Goal of the exercise:
Each line of the entries, from the first to the line containing "Lemma flusher_effect_fetcher (f", is to be transcribed exactly as it stands; include no other lines.

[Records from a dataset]
(** *** Updates *)

Lemma report_fetched_inv finished fl w :
  flusher_inv [] fl w ->
  (forall id, (id, true) ∈ finished ->
     (id < nstripes w)%nat /\ stripe_fetch_states (w_shared w) !! id <> Some NoSource) ->
  exists fl', for_each report_fetched finished fl = Done fl' /\ flusher_inv [] fl' w /\
    forall id, fetched_soon [] fl' id -> fetched_soon [] fl id \/ (id, true) ∈ finished.
Proof.
  revert fl. induction finished as [|[id ok] fs IH]; intros fl I Hok; cbn [for_each report_fetched].
  { eexists; split_and!; auto. }
  cbn [mbind outcome_bind].
  assert (forall j, (j, true) ∈ fs -> (j < nstripes w)%nat /\ stripe_fetch_states (w_shared w) !! j <> Some NoSource)
    as Hok' by (intros j Hj; apply Hok; by right).
  destruct ok.
  - destruct (Hok id) as [Hlt Hns]; [left|].
    assert (flusher_inv [] (set_stripe_fetched id fl) w) as I1.
    { apply enqueue_inv; [done|]. split; cbn; [by rewrite <- (fi_len _ _ _ I)|by intros _]. }
    destruct (IH _ I1 Hok') as (fl' & -> & I' & Hs). eexists; split_and!; [done..|].
    intros j Hj. destruct (Hs j Hj) as [[Hq|Hq]|Hin].
    + cbn in Hq. apply elem_of_app in Hq as [?|[= ->]%list_elem_of_singleton]; [by left; left|right; left].
    + left. by right.
    + right. by right.
  - destruct (IH fl I Hok') as (fl' & -> & I' & Hs). eexists; split_and!; [done..|].
    intros j Hj. destruct (Hs j Hj); [auto|right; by right].
Qed.

(** What the flusher publishes does not disturb the fetcher: it publishes
    stripes the fetcher is done with, and no fetched stripe is lost. *)
Lemma flusher_effect_fetcher (f : StripeFetcher S C) (fl fl' : MetadataFlusher M) w w' :
  fetcher_inv [] [] [] f w -> flusher_effect [] fl w [] fl' w' -> shared_wf (w_shared w') ->
  (forall id, fetched_soon [] fl id -> copied f w id) ->
  fetcher_inv [] [] [] f w' /\
  forall id, stripe_fetch_states (w_shared w) !! id = Some Fetched ->
    stripe_fetch_states (w_shared w') !! id = Some Fetched.
Proof.
  intros I [Fs _ Fst _ _] Hwf Hcop. pose proof Fst as (_ & _ & Hl & _).
  assert (forall id st, stripe_fetch_states (w_shared w) !! id = Some st ->
    stripe_fetch_states (w_shared w') !! id = Some st \/
    stripe_fetch_states (w_shared w') !! id = Some Fetched /\ fetched_soon [] fl id) as Hback.
  { intros id st Hst. pose proof (lookup_lt_Some _ _ _ Hst) as Hlt. rewrite <- Hl in Hlt.
    destruct (lookup_lt_is_Some_2 _ _ Hlt) as [st' Hst']. destruct (Fs id st' Hst') as [?|[-> ?]]; [left; congruence|auto]. }
  split; [|intros id Hid; destruct (Hback id Fetched Hid) as [?|[? _]]; done].
  apply (fetcher_environment_inv _ w); [|done]. split_and!; [done..|]. intros id Ha.
  destruct (fv_missing _ _ _ _ _ I id Ha) as (st & Hst & Hn1 & Hn2).
  destruct (Hback id st Hst) as [?|[_ Hs]]; [by exists st|].
  destruct (Hcop id Hs) as [Hc|Hc]; [|congruence]. destruct Ha as [[Ha|Ha]|Ha]; congruence.
Qed.
(** Sending an allowed call to the base, or an allowed read to the image. *)
Lemma base_call kind so n b id c w :
  lazy_inv c w -> base_call_ok (track_written c) (mkCall kind so n (w_shared w)) -> holds w b n ->
  exists base w',
    match kind with
    | In => add_read so n b id (lz_base c) w
    | Out => add_write so n b id (lz_base c) w
    end = Done (base, w') /\ frame w w' /\ lazy_inv (set_base c base) w'.
Proof.
  intros Hi Hok Hh. pose proof (li_base _ _ Hi) as Hb.
  assert (exists i w', match kind with In => add_read so n b id (log_inner (lz_base c)) w
                       | Out => add_write so n b id (log_inner (lz_base c)) w end = Done (i, w')
            /\ frame w w' /\ ch_inv i w') as (i & w' & E & Hf & Hb')
    by (destruct kind; [by apply add_read_safe|by apply add_write_safe]).
  exists (mkLog i (log_calls (lz_base c) ++ [mkCall kind so n (w_shared w)])), w'.
  split_and!; [by destruct kind; cbn; rewrite E|done|].
  destruct (lazy_inv_frame _ _ _ Hf Hi). split; cbn; try done. apply Forall_app; auto.
Qed.

Lemma image_call so n b id c w i :
  lazy_inv c w -> lz_image c = Some i -> image_call_ok (mkCall In so n (w_shared w)) -> holds w b n ->
  exists i' w', add_read so n b id i w = Done (i', w') /\ frame w w' /\ lazy_inv (set_image c (Some i')) w'.
Proof.
  intros Hi Ei Hok Hh. destruct (add_read_safe so n b id _ w (li_image _ _ Hi i Ei) Hh) as (j & w' & E & Hf & Hj).
  eexists _, w'. cbn. rewrite E. split_and!; [done..|].
  pose proof (li_image_calls _ _ Hi i Ei). destruct (lazy_inv_frame _ _ _ Hf Hi).
  split; cbn; try done; intros ? [= <-]; [done|]. cbn. apply Forall_app; auto.
Qed.

Lemma set_requested_inv c w x : lazy_inv c w -> lazy_inv (set_requested c x) w.
Proof. intros []. by split. Qed.
Lemma set_finished_inv c w x : lazy_inv c w -> lazy_inv (set_finished c x) w.
Proof. intros []. by split. Qed.
Lemma queue_request_inv c w r : lazy_inv c w -> req_ok w r -> lazy_inv (queue_request r c) w.
Proof. intros [] Hr. split; try done. cbn. apply Forall_app; auto. Qed.
Lemma set_rw_queue_inv c w q : lazy_inv c w -> Forall (req_ok w) q -> lazy_inv (set_rw_queue c q) w.
Proof. intros [] Hq. by split. Qed.

(** [good c w o]: the call [o] of the channel [c] returned, and kept the invariant. *)
Definition good c w (o : outcome (LazyIoChannel (LogChannel B) (LogChannel I) * World)) : Prop :=
  exists c' w', o = Done (c', w') /\ lazy_inv c' w' /\ stable w w' /\ track_written c' = track_written c.

Lemma queue_read_good req c w : lazy_inv c w -> req_ok w req -> good c w (queue_read req c w).
Proof.
  intros Hi Hr. unfold queue_read, start_stripe_fetches.
  destruct (fetch_stripes_total (stripes_of req) c w) as (r & x & rs & ->).
  { apply req_stripes_bound; [apply (li_world _ _ Hi)|done]. }
  cbn [mbind outcome_bind]. apply (set_requested_inv _ _ x), (lazy_inv_requests _ _ rs) in Hi.
  apply (req_ok_stable _ (set_requests w rs)) in Hr; [|by split_and!].
  destruct r; do 2 eexists; split_and!; try done;
    [by apply queue_request_inv|by apply set_finished_inv].
Qed.

Lemma queue_write_good req c w : lazy_inv c w -> req_ok w req -> good c w (queue_write req c w).
Proof.
  intros Hi Hr. unfold queue_write, start_stripe_fetches.
  destruct (fetch_stripes_total (stripes_of req) c w) as (r & x & rs & ->).
  { apply req_stripes_bound; [apply (li_world _ _ Hi)|done]. }
  cbn [mbind outcome_bind]. apply (set_requested_inv _ _ x), (lazy_inv_requests _ _ rs) in Hi.
  apply (req_ok_stable _ (set_requests w rs)) in Hr; [|by split_and!].
  destruct r; [|do 2 eexists; split_and!; try done; by apply set_finished_inv]. cbn [track_written set_requested].
  destruct (track_written c) eqn:Et; [|do 2 eexists; split_and!; try done; by apply queue_request_inv].
  unfold start_stripe_set_written.
  destruct (set_written_total (stripes_of req) (set_requests w rs)) as (r & rs' & ->).
  { destruct (li_world _ _ Hi) as [Hwf ?]. rewrite <- (sw_len _ Hwf). by apply req_stripes_bound. }
  cbn [mbind outcome_bind]. apply (lazy_inv_requests _ _ rs') in Hi.
  apply (req_ok_stable _ (set_requests (set_requests w rs) rs')) in Hr; [|by split_and!].
  destruct r; do 2 eexists; split_and!; try done; [by apply queue_request_inv|by apply set_finished_inv].
Qed.

Lemma set_base_good c w c1 o :
  (exists base w', o = Done (base, w') /\ frame w w' /\ lazy_inv (set_base c1 base) w') ->
  track_written c1 = track_written c ->
  good c w ('(base, w) ← o; Done (set_base c1 base, w)).
Proof.
  intros (base & w' & -> & Hf & Hi) Ht. do 2 eexists; split_and!; try done. by apply frame_stable.
Qed.

Lemma lazy_add_read_good so n b id c w :
  lazy_inv c w -> in_range (w_shared w) so n -> holds w b n -> good c w (lazy_add_read so n b id c w).
Proof.
  intros Hi Hr Hh. unfold lazy_add_read. pose proof (li_world _ _ Hi) as Hw.
  pose proof (make_request_ok id In so n b w Hw Hr Hh) as Hreq.
  destruct (status_total _ _ Hw Hreq) as [st Est]. rewrite Est. cbn [mbind outcome_bind]. destruct st as [| |sid].
  - case_decide as Heq; [|by apply queue_read_good]. destruct (lz_image c) as [i|] eqn:Ei; [|by apply queue_read_good].
    destruct (image_call so n b id c w i Hi Ei) as (i' & w' & -> & Hf & Hi'); [|done|].
    { unfold request_stripes_fetch_status in Est. rewrite <- (app_nil_r (stripes_of _)) in Est.
      unfold stripes_of, range_incl in Est. rewrite <- Heq in Est.
      replace (S _ - _)%nat with 1%nat in Est by lia. cbn [seq app] in Est.
      split; [done|]. eexists. split; [|by apply fetch_status_pending]. intros s Hs; cbn.
      pose proof (req_stripes_cover _ _ s Hw Hreq Hs) as Hin. unfold stripes_of in Hin.
      rewrite elem_of_range_incl, <- Heq in Hin. cbn in Hin. lia. }
    cbn [mbind outcome_bind]. do 2 eexists; split_and!; try done. by apply frame_stable.
  - apply set_base_good; [|done]. apply (base_call In); try done. split; [|done].
    by apply (status_complete w _ Hw Hreq).
  - do 2 eexists; split_and!; try done. by apply set_finished_inv.
Qed.

Lemma lazy_add_write_good so n b id c w :
  lazy_inv c w -> in_range (w_shared w) so n -> holds w b n -> good c w (lazy_add_write so n b id c w).
Proof.
  intros Hi Hr Hh. unfold lazy_add_write. pose proof (li_world _ _ Hi) as Hw.
  pose proof (make_request_ok id Out so n b w Hw Hr Hh) as Hreq.
  destruct (status_total _ _ Hw Hreq) as [st Est]. rewrite Est. cbn [mbind outcome_bind].
  destruct st as [| |sid]; [by apply queue_write_good| |].
  - destruct (if track_written c then _ else _) as [can|] eqn:Ecan.
    2:{ destruct (written_total _ _ Hw Hreq) as [x Ex]. rewrite Ex in Ecan. by destruct (track_written c). }
    cbn [mbind outcome_bind]. destruct can; [|by apply queue_write_good].
    apply set_base_good; [|done]. apply (base_call Out); try done.
    split; [by apply (status_complete w _ Hw Hreq)|]. intros Ht _. rewrite Ht in Ecan.
    by apply (written_true w _ Hw Hreq).
  - do 2 eexists; split_and!; try done. by apply set_finished_inv.
Qed.

(** The loop over the queue sends only allowed calls, and leaves nothing behind
    when every request of the queue is ready. *)
Lemma process_queue_good q c w added :
  lazy_inv c w -> Forall (req_ok w) q ->
  exists c' w' added', process_queue q c w added = Done (c', w', added') /\
    lazy_inv c' w' /\ frame w w' /\ track_written c' = track_written c /\
    (Forall (request_ready (track_written c) (w_shared w)) q -> queued_rw_requests c' = []).
Proof.
  revert c w added. induction q as [|front q IH]; intros c w added Hi Hq; cbn [process_queue].
  { do 3 eexists; split_and!; try done. by apply set_rw_queue_inv. }
  pose proof Hq as [Hr Hq']%Forall_cons. pose proof (li_world _ _ Hi) as Hw.
  destruct (status_total _ _ Hw Hr) as [st Est]. rewrite Est. cbn [mbind outcome_bind]. destruct st as [| |sid].
  - do 3 eexists; split_and!; try done; [by apply set_rw_queue_inv|].
    intros [[Hready _] _]%Forall_cons. by apply ready_not_pending in Hready.
  - destruct (if _ && _ then _ else _) as [blocked|] eqn:Eb.
    2:{ destruct (written_total _ _ Hw Hr) as [x Ex]. rewrite Ex in Eb. by destruct (_ && _). }
    cbn [mbind outcome_bind]. destruct blocked.
    { do 3 eexists; split_and!; try done; [by apply set_rw_queue_inv|].
      intros [[_ Hready] _]%Forall_cons. destruct (_ && _) eqn:Eand; [|done].
      apply andb_true_iff in Eand as [Et Ek]. unfold request_stripes_written in Eb.
      rewrite (ready_written _ _ (Hready Et (bool_decide_eq_true_1 _ Ek))) in Eb. done. }
    destruct (base_call (rw_kind front) (rw_sector_offset front) (rw_sector_count front) (rw_buf front) (rw_id front)
      (set_requested c (stripe_fetches_requested c ∖ list_to_set (stripes_of front))) w) as (base & w1 & Ea & Hf & Hi1).
    { by apply set_requested_inv. }
    { split; [by apply status_complete|]. cbn. intros Ht Hk. apply written_true; [done..|].
      rewrite Ht, bool_decide_eq_true_2 in Eb by done. cbn [andb] in Eb.
      destruct (request_stripes_written front w) as [[]|]; done. }
    { apply Hr. }
    rewrite Ea. cbn [mbind outcome_bind].
    destruct (IH _ w1 (added ++ [rw_id front]) Hi1) as (c' & w' & added' & -> & Hi' & Hf' & Ht' & Hd).
    { eapply Forall_impl; [exact Hq'|]. intros r. apply req_ok_stable. by apply frame_stable. }
    do 3 eexists; split_and!; try done; [by etrans|]. intros [_ Hall]%Forall_cons. apply Hd. cbn.
    destruct Hf as (_ & _ & _ & -> & _). done.
  - destruct (IH _ w added (set_finished_inv _ _ (lz_finished c ++ [(rw_id front, false)]) Hi) Hq')
      as (c' & w' & added' & -> & Hi' & Hf' & Ht' & Hd).
    do 3 eexists; split_and!; try done. intros [_ Hall]%Forall_cons. by apply Hd.
Qed.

Output:
(** *** Updates *)

Lemma report_fetched_inv finished fl w :
  flusher_inv [] fl w ->
  (forall id, (id, true) ∈ finished ->
     (id < nstripes w)%nat /\ stripe_fetch_states (w_shared w) !! id <> Some NoSource) ->
  exists fl', for_each report_fetched finished fl = Done fl' /\ flusher_inv [] fl' w /\
    forall id, fetched_soon [] fl' id -> fetched_soon [] fl id \/ (id, true) ∈ finished.
Proof.
  revert fl. induction finished as [|[id ok] fs IH]; intros fl I Hok; cbn [for_each report_fetched].
  { eexists; split_and!; auto. }
  cbn [mbind outcome_bind].
  assert (forall j, (j, true) ∈ fs -> (j < nstripes w)%nat /\ stripe_fetch_states (w_shared w) !! j <> Some NoSource)
    as Hok' by (intros j Hj; apply Hok; by right).
  destruct ok.
  - destruct (Hok id) as [Hlt Hns]; [left|].
    assert (flusher_inv [] (set_stripe_fetched id fl) w) as I1.
    { apply enqueue_inv; [done|]. split; cbn; [by rewrite <- (fi_len _ _ _ I)|by intros _]. }
    destruct (IH _ I1 Hok') as (fl' & -> & I' & Hs). eexists; split_and!; [done..|].
    intros j Hj. destruct (Hs j Hj) as [[Hq|Hq]|Hin].
    + cbn in Hq. apply elem_of_app in Hq as [?|[= ->]%list_elem_of_singleton]; [by left; left|right; left].
    + left. by right.
    + right. by right.
  - destruct (IH fl I Hok') as (fl' & -> & I' & Hs). eexists; split_and!; [done..|].
    intros j Hj. destruct (Hs j Hj); [auto|right; by right].
Qed.

(** What the flusher publishes does not disturb the fetcher: it publishes
    stripes the fetcher is done with, and no fetched stripe is lost. *)
Lemma flusher_effect_fetcher (f : StripeFetcher S C) (fl fl' : MetadataFlusher M) w w' :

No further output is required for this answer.